In silico approaches for predicting the half-life of natural and modified peptides in blood

Deepika Mathur 1, Sandeep Singh 1, Ayesha Mehta 1, Piyush Agrawal 1, Gajendra P S Raghava 1,2,*
Editor: Hendrik W van Veen3
PMCID: PMC5983457  PMID: 29856745

Abstract

This paper describes a web server developed for designing therapeutic peptides with desired half-life in blood. In this study, we used 163 natural and 98 modified peptides whose half-life has been determined experimentally in mammalian blood, for developing in silico models. Firstly, models have been developed on 261 peptides containing natural and modified residues, using different chemical descriptors. The best model using 43 PaDEL descriptors got a maximum correlation of 0.692 between the predicted and the actual half-life peptides. Secondly, models were developed on 163 natural peptides using amino acid composition feature of peptides and achieved a maximum correlation of 0.643. Thirdly, models were developed on 163 natural peptides using chemical descriptors and attained a maximum correlation of 0.743 using 45 selected PaDEL descriptors. In order to assist researchers in the prediction and designing of half-life of peptides, the models developed have been integrated into PlifePred web server (http://webs.iiitd.edu.in//raghava/plifepred/).

Introduction

The technological advances have led to the revival of interest of the pharmaceutical industry in peptide-based therapeutics [1]. Peptides show diverse therapeutic properties [2,3] like anticancer [4], antimicrobial [5,6], antiparasitic [7], cell penetrating [8,9], antihypertensive [10], tumor homing [11]. The peptides have a number of advantages over small molecule-based drugs that include high specificity and low side effects [1,12]. Despite many advantages, therapeutic peptides still face many roadblocks on the road to the pharmaceutical market. The major hurdle that is blocking the path of development of therapeutic peptides is their short half-life due to their susceptibility to enzymatic degradation that reduces their bioavailability. Different routes of peptide deliveries have been explored that include intranasal [13], transdermal [14], oral [15], pulmonary [16], rectal [17]. The parenteral route of peptide delivery is preferred over other routes of administration for efficient systemic delivery as it prevents cleavage of peptides by the gastrointestinal enzymes.
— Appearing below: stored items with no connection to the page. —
(** * The lille compiler: symbol table, semantic analyzer, scanner, parser
      helpers, emitter and driver, embedded from the C++ sources.

    Every definition below follows one function of the sources
    (id_table.cpp, semantics.cpp, scanner.cpp, parser.cpp, code_gen.cpp,
    compiler.cpp) and keeps its name.  Objects that the C++ code shares
    through pointers (the error handler, the symbol table, the emitter)
    are threaded explicitly through the functions that touch them. *)

From Stdlib Require Import ZArith Ascii String.
From stdpp Require Import base option list gmap strings pretty.

Local Open Scope string_scope.
Local Open Scope list_scope.
Local Open Scope Z_scope.

(** ** Text helpers *)

(** The character written by "\n" and by std::endl. *)
Definition nl : string := String "010"%char EmptyString.

Definition concat_strings (l : list string) : string :=
  foldr String.append EmptyString l.

(** ** Enumerations of the kit headers *)

(** Modelled from the spec: lille_type.h is not part of the sources; the
    enumeration has the seven semantic types the spec lists, under the
    enumerator names the sources use (lille_type::type_real, ...).  The
    class lille_type only wraps one enumerator, so Ty and get_type are the
    identity. *)
Module lille_type.
Inductive lille_ty : Set :=
  | type_integer | type_real | type_string | type_boolean
  | type_prog | type_func | type_unknown.
End lille_type.
Export lille_type.

Global Instance lille_ty_eq_dec : EqDecision lille_ty.
Proof. solve_decision. Defined.

(** Modelled from the spec: lille_kind.h is not part of the sources; the
    kinds are the six the spec lists. *)
Module lille_kind.
Inductive lille_kind : Set :=
  | variable | constant | procedure | function | program | unknown.

Definition is_kind (k k' : lille_kind) : bool :=
    match k, k' with
    | variable, variable | constant, constant | procedure, procedure
    | function, function | program, program | unknown, unknown => true
    | _, _ => false
    end.
End lille_kind.

(** Modelled from the spec: symbol.h is not part of the sources either.
    The closed enumeration of symbol tags has the enumerators of the switch
    in error_message (scanner.cpp) and [nul], which the scanner produces
    for an illegal character. *)
Module symbol.
Inductive symbol_type : Set :=
  | nul
  | identifier | strng | real_num | integer | end_of_program
  | semicolon_sym | colon_sym | comma_sym | equals_sym | not_equals_sym
  | less_than_sym | greater_than_sym | less_or_equal_sym
  | greater_or_equal_sym | plus_sym | minus_sym | slash_sym | asterisk_sym
  | power_sym | ampersand_sym | left_paren_sym | right_paren_sym
  | range_sym | becomes_sym
  | and_sym | begin_sym | boolean_sym | constant_sym | else_sym | elsif_sym
  | end_sym | eof_sym | exit_sym | false_sym | for_sym | function_sym
  | if_sym | in_sym | integer_sym | is_sym | loop_sym | not_sym | null_sym
  | odd_sym | or_sym | pragma_sym | procedure_sym | program_sym | read_sym
  | real_sym | ref_sym | return_sym | reverse_sym | string_sym | then_sym
  | true_sym | value_sym | when_sym | while_sym | write_sym | writeln_sym.
End symbol.
Module ST := symbol.

(** error_message (scanner.cpp): the diagnostic code of "this symbol was
    expected".  The default case of the switch throws; it is [None] here. *)
Definition error_message (s : symbol.symbol_type) : option Z :=
  match s with
  | symbol.identifier => Some 0
  | symbol.strng => Some 1
  | symbol.real_num => Some 2
  | symbol.integer => Some 3
  | symbol.end_of_program => Some 4
  | symbol.semicolon_sym => Some 5
  | symbol.colon_sym => Some 6
  | symbol.comma_sym => Some 7
  | symbol.equals_sym => Some 8
  | symbol.not_equals_sym => Some 9
  | symbol.less_than_sym => Some 10
  | symbol.greater_than_sym => Some 11
  | symbol.less_or_equal_sym => Some 12
  | symbol.greater_or_equal_sym => Some 13
  | symbol.plus_sym => Some 14
  | symbol.minus_sym => Some 15
  | symbol.slash_sym => Some 16
  | symbol.asterisk_sym => Some 17
  | symbol.power_sym => Some 18
  | symbol.ampersand_sym => Some 19
  | symbol.left_paren_sym => Some 20
  | symbol.right_paren_sym => Some 21
  | symbol.range_sym => Some 22
  | symbol.becomes_sym => Some 23
  | symbol.and_sym => Some 24
  | symbol.begin_sym => Some 25
  | symbol.boolean_sym => Some 26
  | symbol.constant_sym => Some 27
  | symbol.else_sym => Some 28
  | symbol.elsif_sym => Some 29
  | symbol.end_sym => Some 30
  | symbol.eof_sym => Some 31
  | symbol.exit_sym => Some 32
  | symbol.false_sym => Some 33
  | symbol.for_sym => Some 34
  | symbol.function_sym => Some 35
  | symbol.if_sym => Some 36
  | symbol.in_sym => Some 37
  | symbol.integer_sym => Some 38
  | symbol.is_sym => Some 39
  | symbol.loop_sym => Some 40
  | symbol.not_sym => Some 41
  | symbol.null_sym => Some 42
  | symbol.odd_sym => Some 43
  | symbol.or_sym => Some 44
  | symbol.pragma_sym => Some 45
  | symbol.procedure_sym => Some 46
  | symbol.program_sym => Some 47
  | symbol.read_sym => Some 48
  | symbol.real_sym => Some 49
  | symbol.ref_sym => Some 50
  | symbol.return_sym => Some 51
  | symbol.reverse_sym => Some 52
  | symbol.string_sym => Some 53
  | symbol.then_sym => Some 54
  | symbol.true_sym => Some 55
  | symbol.value_sym => Some 56
  | symbol.when_sym => Some 57
  | symbol.while_sym => Some 58
  | symbol.write_sym => Some 59
  | symbol.writeln_sym => Some 60
  | symbol.nul => None
  end.

(** Equality of symbols ([==] on the enumeration).  The numbering only
    serves the comparison: [nul] takes the one number error_message leaves
    free. *)
Definition symbol_index (s : symbol.symbol_type) : Z :=
  match error_message s with Some n => n | None => -1 end.

Definition symbol_eqb (a b : symbol.symbol_type) : bool :=
  symbol_index a =? symbol_index b.

(** The code of a symbol the switch of error_message lists; every call in
    the sources passes such a symbol, so the throwing default case is never
    taken there. *)
Definition error_code (s : symbol.symbol_type) : Z :=
  match error_message s with Some n => n | None => 0 end.

(** ** Floating point

    The scanner converts a real literal with std::stod and a cast to
    float, and the emitter prints a float through an output stream.  Both
    are floating-point operations of the C++ library; the development takes
    them as an interface. *)
Class Floats := {
  float : Type;
  (** 0.0f *)
  float_zero : float;
  (** static_cast<float>(std::stod(s)); [None] when std::stod throws *)
  stod : string -> option float;
  (** the characters that [ss << val] appends *)
  float_out : float -> string
}.

(** An instance that keeps a real literal as its text, to run the
    definitions on concrete inputs. *)
Definition lexeme_floats : Floats :=
  {| float := string; float_zero := "0.0"; stod := Some; float_out := id |}.

(** What a call returns: a value, or the exception it throws. *)
Inductive outcome (A : Type) : Type :=
| Returned (a : A)
| Thrown (what : string).
Arguments Returned {A} a.
Arguments Thrown {A} what.

Section Compiler.
Context `{Floats}.

(** ** Tokens *)

(** Modelled from the spec: token.h is not part of the sources.  A token
    carries its symbol, the line and column of its first character, and a
    payload for each kind of literal and for identifiers; the fields are
    named after the accessors the sources call. *)
Record token := mk_token {
  get_sym : symbol.symbol_type;
  get_line_number : Z;
  get_pos_on_line : Z;
  get_integer_value : Z;
  get_real_value : float;
  get_string_value : string;
  get_identifier_value : string
}.

(** token(sym, line, pos): a token without payload. *)
Definition new_token (s : symbol.symbol_type) (line pos : Z) : token :=
  mk_token s line pos 0 float_zero EmptyString EmptyString.

Definition set_identifier_value (v : string) (t : token) : token :=
  mk_token (get_sym t) (get_line_number t) (get_pos_on_line t)
    (get_integer_value t) (get_real_value t) (get_string_value t) v.
Definition set_string_value (v : string) (t : token) : token :=
  mk_token (get_sym t) (get_line_number t) (get_pos_on_line t)
    (get_integer_value t) (get_real_value t) v (get_identifier_value t).
Definition set_integer_value (v : Z) (t : token) : token :=
  mk_token (get_sym t) (get_line_number t) (get_pos_on_line t)
    v (get_real_value t) (get_string_value t) (get_identifier_value t).
Definition set_real_value (v : float) (t : token) : token :=
  mk_token (get_sym t) (get_line_number t) (get_pos_on_line t)
    (get_integer_value t) v (get_string_value t) (get_identifier_value t).
(** * grafana-diagram: the style resolver and the panel controller

    A shallow embedding of [src/visualizers/updateDiagramStyle.ts] and of the
    panel controller that drives it, with the properties of the specification
    stated and settled over the embedding.

    - JavaScript numbers are IEEE 754 binary64 values: Rocq's primitive
      [float], compared with [PrimFloat.ltb] and tested with
      [PrimFloat.is_nan], as [<] and [Number.isNaN] do.
    - JavaScript strings are [string]s: the text in UTF-8, a sequence of
      bytes.  Equality, concatenation and containment of texts are those of
      their encodings; a character outside ASCII is the two or three bytes
      that encode it.
    - Objects that the code mutates in place (the metric indicators) live in
      a store, a [list] addressed by index, and are passed around by index.
    - The DOM is a tree of nodes; an element is referred to by its path from
      the root of the document.
    - A call that can throw returns a [completion]; a call that works on
      the document returns an [outcome], which keeps the document as it was
      when an error was thrown.
    - What the browser, d3, the renderer and the host framework compute
      (number formatting, HTML parsing, CSS serialisation, layout) is a field
      of the class [Platform]: theorems hold for every platform.

    The first half of the file holds the definitions, the second half the
    lemmas and theorems. *)

From Stdlib Require Import ZArith Floats Ascii String List Bool Lia DecimalString.
From stdpp Require Import base option list.

Import ListNotations.
Local Open Scope string_scope.
Local Open Scope list_scope.

(** ** JavaScript numbers *)

Module Num.

Definition number := float.

(** [Number.isNaN(x)] *)
Definition isNaN (x : number) : bool := PrimFloat.is_nan x.

(** [x < y] and [x <= y] *)
Definition lt (x y : number) : bool := PrimFloat.ltb x y.
Definition le (x y : number) : bool := PrimFloat.leb x y.

(** [x === y] on numbers. *)
Definition strictEq (x y : number) : bool := PrimFloat.eqb x y.

(** The number value of a mathematical integer: the integer rounded to the
    nearest binary64 value. *)
Definition ofZ (z : Z) : number :=
  SF2Prim (binary_normalize prec emax z 0 false).

(** [Math.max(x, y)]: NaN when either argument is NaN; on a tie the first
    argument unless it carries the sign bit (so that [+0] wins over [-0]). *)
Definition Math_max (x y : number) : number :=
  if isNaN x || isNaN y then PrimFloat.nan
  else if lt x y then y
  else if lt y x then x
  else if get_sign x then y else x.

(** The white space that [parseInt] skips is StrWhiteSpaceChar: the
    characters of WhiteSpace and of LineTerminator.  Those of one byte: TAB,
    LF, VT, FF, CR and the space. *)
Definition isStrWhiteSpace (c : ascii) : bool :=
  let n := nat_of_ascii c in
  (Nat.eqb n 9 || Nat.eqb n 10 || Nat.eqb n 11 || Nat.eqb n 12
   || Nat.eqb n 13 || Nat.eqb n 32)%bool.

(** Of two bytes: U+00A0, the no-break space (C2 A0). *)
Definition isStrWhiteSpace2 (c1 c2 : ascii) : bool :=
  (Nat.eqb (nat_of_ascii c1) 194 && Nat.eqb (nat_of_ascii c2) 160)%bool.

(** Of three bytes: U+1680 (E1 9A 80); U+2000 to U+200A, U+2028, U+2029 and
    U+202F (E2 80 80 to 8A, A8, A9, AF); U+205F (E2 81 9F); U+3000
    (E3 80 80); U+FEFF, the byte order mark (EF BB BF). *)
Definition isStrWhiteSpace3 (c1 c2 c3 : ascii) : bool :=
  let n1 := nat_of_ascii c1 in
  let n2 := nat_of_ascii c2 in
  let n3 := nat_of_ascii c3 in
  ((Nat.eqb n1 225 && Nat.eqb n2 154 && Nat.eqb n3 128)
   || (Nat.eqb n1 226 && Nat.eqb n2 128
       && ((Nat.leb 128 n3 && Nat.leb n3 138)
           || Nat.eqb n3 168 || Nat.eqb n3 169 || Nat.eqb n3 175))
   || (Nat.eqb n1 226 && Nat.eqb n2 129 && Nat.eqb n3 159)
   || (Nat.eqb n1 227 && Nat.eqb n2 128 && Nat.eqb n3 128)
   || (Nat.eqb n1 239 && Nat.eqb n2 187 && Nat.eqb n3 191))%bool.

(** [s] without the white space it starts with. *)
Fixpoint trimStart (s : string) : string :=
  match s with
  | String c1 s1 =>
      if isStrWhiteSpace c1 then trimStart s1
      else
        match s1 with
        | String c2 s2 =>
            if isStrWhiteSpace2 c1 c2 then trimStart s2
            else
              match s2 with
              | String c3 s3 =>
                  if isStrWhiteSpace3 c1 c2 c3 then trimStart s3 else s
              | EmptyString => s
              end
        | EmptyString => s
        end
  | EmptyString => s
  end.

Definition digitValue (c : ascii) : option Z :=
  let n := Z.of_nat (nat_of_ascii c) in
  if ((48 <=? n) && (n <=? 57))%Z then Some (n - 48)%Z else None.

(** The value of the longest prefix of decimal digits; [acc] is the value of
    the digits read so far, [None] before the first one. *)
Fixpoint digitsPrefix (s : string) (acc : option Z) : option Z :=
  match s with
  | String c s' =>
      match digitValue c with
      | Some d => digitsPrefix s' (Some (10 * default 0%Z acc + d)%Z)
      | None => acc
      end
  | EmptyString => acc
  end.

(** [Number.parseInt(s, 10)] *)
Definition parseInt (s : string) : number :=
  let s1 := trimStart s in
  let '(negative, s2) :=
    match s1 with
    | String "-" r => (true, r)
    | String "+" r => (false, r)
    | _ => (false, s1)
    end in
  match digitsPrefix s2 None with
  | None => PrimFloat.nan
  | Some 0%Z => if negative then PrimFloat.neg_zero else PrimFloat.zero
  | Some z => ofZ (if negative then - z else z)%Z
  end.

(** Truthiness of a number: every number but [0], [-0] and NaN. *)
Definition truthy (x : number) : bool :=
  negb (isNaN x || strictEq x 0%float).

End Num.

(** ** The order of the numbers other than NaN

    The comparison of the IEEE specification orders the values other than NaN
    as the lexicographic order of a key: sign class, exponent, mantissa. *)

Definition sf_key (x : spec_float) : Z * Z * Z :=
  match x with
  | S754_infinity true => (-2, 0, 0)
  | S754_finite true m e => (-1, - e, - Z.pos m)
  | S754_zero _ | S754_nan => (0, 0, 0)
  | S754_finite false m e => (1, e, Z.pos m)
  | S754_infinity false => (2, 0, 0)
  end%Z.

Definition key_lt (k k' : Z * Z * Z) : Prop :=
  let '(a, b, c) := k in
  let '(a', b', c') := k' in
  (a < a' \/ (a = a' /\ (b < b' \/ (b = b' /\ c < c'))))%Z.

Definition sf_num (x : spec_float) : Prop := x <> S754_nan.

(** ** Completions *)

(** An [Error] object: [name] and [message]. *)
Record JsError := {
  errorName : string;
  message : string
}.

(** [Error.prototype.toString], which [`${err}`] calls. *)
Definition errorToString (e : JsError) : string :=
  if String.eqb (errorName e) "" then message e
  else if String.eqb (message e) "" then errorName e
  else errorName e ++ ": " ++ message e.

(** How a call ends: normally with a value, or by throwing.  [Unmodelled]
    marks the inputs on which the browser's behaviour is outside this model
    (see [readDataId]). *)
Inductive completion (A : Type) : Type :=
| Normal (a : A)
| Throw (e : JsError)
| Unmodelled.

Arguments Normal {A} a.
Arguments Throw {A} e.
Arguments Unmodelled {A}.

Definition bind {A B} (c : completion A) (k : A -> completion B) : completion B :=
  match c with
  | Normal a => k a
  | Throw e => Throw e
  | Unmodelled => Unmodelled
  end.

Notation "'let!' x ':=' c 'in' k" := (bind c (fun x => k))
  (at level 10, x name, c at level 100, k at level 200).

(** How a call that works on the document ends: the document it leaves,
    and the error when it threw. *)
Inductive outcome (D : Type) : Type :=
| Done (doc : D)
| Thrown (e : JsError) (doc : D)
| OutsideModel.

Arguments Done {D} doc.
Arguments Thrown {D} e doc.
Arguments OutsideModel {D}.

Definition andThen {D} (o : outcome D) (k : D -> outcome D) : outcome D :=
  match o with
  | Done doc => k doc
  | Thrown e doc => Thrown e doc
  | OutsideModel => OutsideModel
  end.

Notation "'dom!' x ':=' c 'in' k" := (andThen c (fun x => k))
  (at level 10, x name, c at level 100, k at level 200).

(** [xs.forEach((x) => f(x))] over the document that [f] works on. *)
Fixpoint forEach {A D} (f : A -> D -> outcome D) (xs : list A) (doc : D)
  : outcome D :=
  match xs with
  | [] => Done doc
  | x :: rest => dom! doc1 := f x doc in forEach f rest doc1
  end.

(** ** Data model

    [DisplayValue] is the host framework's type and [config/types] is not
    part of the sources: the records list the fields the code reads.  An
    optional field ([prefix?: string]) is an [option]. *)

Record DisplayValue := {
  text : string;
  numeric : Num.number;
  prefix : option string;
  suffix : option string;
  color : option string;
  title : option string
}.
(** * Replication in a distributed message queue: ring, health, failover, broker

    A shallow embedding of the coordinator's consistent-hash ring
    (coordinator/hashRing.js), the health monitor (healthMonitor.js), the
    failover controller and request router (coordinator/server.js) and the
    broker's store handler (broker server), with the properties of the
    specification stated and settled over them. *)

From Stdlib Require Import ZArith Lia.
From stdpp Require Import base option list sorting gmap strings pretty.

Set Warnings "-clear-no-such-hyp".

Local Open Scope Z_scope.

(** ** SHA-256 (FIPS 180-4), the digest behind [crypto.createHash('sha256')]

    Words are 32-bit integers carried as [Z] with the wrap-around written
    out. *)
Module Sha256.

Definition w32 (x : Z) : Z := Z.land x 0xffffffff.
Definition add32 (x y : Z) : Z := w32 (x + y).
Definition not32 (x : Z) : Z := Z.lxor x 0xffffffff.
Definition rotr (n x : Z) : Z :=
  Z.lor (Z.shiftr x n) (w32 (Z.shiftl x (32 - n))).

Definition Ch (x y z : Z) : Z := Z.lxor (Z.land x y) (Z.land (not32 x) z).
Definition Maj (x y z : Z) : Z :=
  Z.lxor (Z.lxor (Z.land x y) (Z.land x z)) (Z.land y z).
Definition Sigma0 (x : Z) : Z := Z.lxor (Z.lxor (rotr 2 x) (rotr 13 x)) (rotr 22 x).
Definition Sigma1 (x : Z) : Z := Z.lxor (Z.lxor (rotr 6 x) (rotr 11 x)) (rotr 25 x).
Definition sigma0 (x : Z) : Z := Z.lxor (Z.lxor (rotr 7 x) (rotr 18 x)) (Z.shiftr x 3).
Definition sigma1 (x : Z) : Z := Z.lxor (Z.lxor (rotr 17 x) (rotr 19 x)) (Z.shiftr x 10).

(** The constants of the standard are read off the roots of the first
    primes: the first 32 bits of the fractional part of the cube root (the
    round constants) and of the square root (the initial hash value). *)
Definition is_prime (n : nat) : bool :=
  bool_decide (2 ≤ n)%nat &&
  forallb (λ d, negb (n `mod` d =? 0)%nat) (seq 2 (n - 2)).

Definition first_primes (count : nat) : list Z :=
  Z.of_nat <$> take count (filter (λ n, is_prime n = true) (seq 0 312)).

(** The largest [r] below [2 ^ bits] with [r ^ e <= n]. *)
Fixpoint iroot (e : Z) (bits : nat) (n r : Z) : Z :=
  match bits with
  | O => r
  | S bits' =>
      let r' := r + 2 ^ Z.of_nat bits' in
      iroot e bits' n (if decide (r' ^ e ≤ n) then r' else r)
  end.

Definition K : list Z :=
  Eval vm_compute in
    (λ p, iroot 3 36 (p * 2 ^ 96) 0 `mod` 2 ^ 32) <$> first_primes 64.

Definition initial_words : list Z :=
  Eval vm_compute in
    (λ p, iroot 2 37 (p * 2 ^ 64) 0 `mod` 2 ^ 32) <$> first_primes 8.

(** Bytes of a string, one per character (the UTF-8 bytes of the label). *)
Fixpoint bytes_of_string (s : string) : list Z :=
  match s with
  | EmptyString => []
  | String c s' => Z.of_N (Ascii.N_of_ascii c) :: bytes_of_string s'
  end.

(** Big-endian bytes of [x], [n] of them. *)
Fixpoint be_bytes (n : nat) (x : Z) : list Z :=
  match n with
  | O => []
  | S n' => be_bytes n' (Z.shiftr x 8) ++ [x `mod` 256]
  end.

(** Padding: a 1 bit, zeros up to 56 mod 64, the bit length on 8 bytes. *)
Definition pad (msg : list Z) : list Z :=
  let len := Z.of_nat (length msg) in
  let zeros := Z.to_nat ((55 - len) `mod` 64) in
  msg ++ [0x80] ++ replicate zeros 0 ++ be_bytes 8 (8 * len).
In the past, numerous attempts have been made to increase the half-life of peptides in blood that includes cyclization of peptides, incorporation of modified residues and terminal modifications [18]. These methods not only enhance the in-vivo half-life but also increase bioavailability. Determination of half-life of novel peptides in blood is one of the major challenges in understanding their stability. The experimental techniques to determine the half-life of peptides are well established and highly accurate. Unfortunately, these experimental techniques are costly, cumbersome and time-consuming. Therefore, alternate methods are required for estimating the half-life of peptides. An in silico method to predict and design half-life of peptides in blood will be an invaluable tool for the researchers working in the field of therapeutic peptides. Previously, computational tools have been developed for predicting the half-life of proteins. ProtLifePred [http://protein-n-end-rule.leadhoster.com/] and ProtParam [19] are based on the N-end rule and predict the half-life of proteins in E.coli, S. cerevisiae and mammalian cells. The stability of HIV-derived peptides in the cytosol of human peripheral blood mononuclear cells can be judged using the Stability Prediction tool [20]. SprotP server [21] identifies proteins with a half-life less than 30 minutes in human embryonic kidney 293T cells. Recently, our group developed a web server HLP [22] for predicting half-life of peptides in the intestine-like environment.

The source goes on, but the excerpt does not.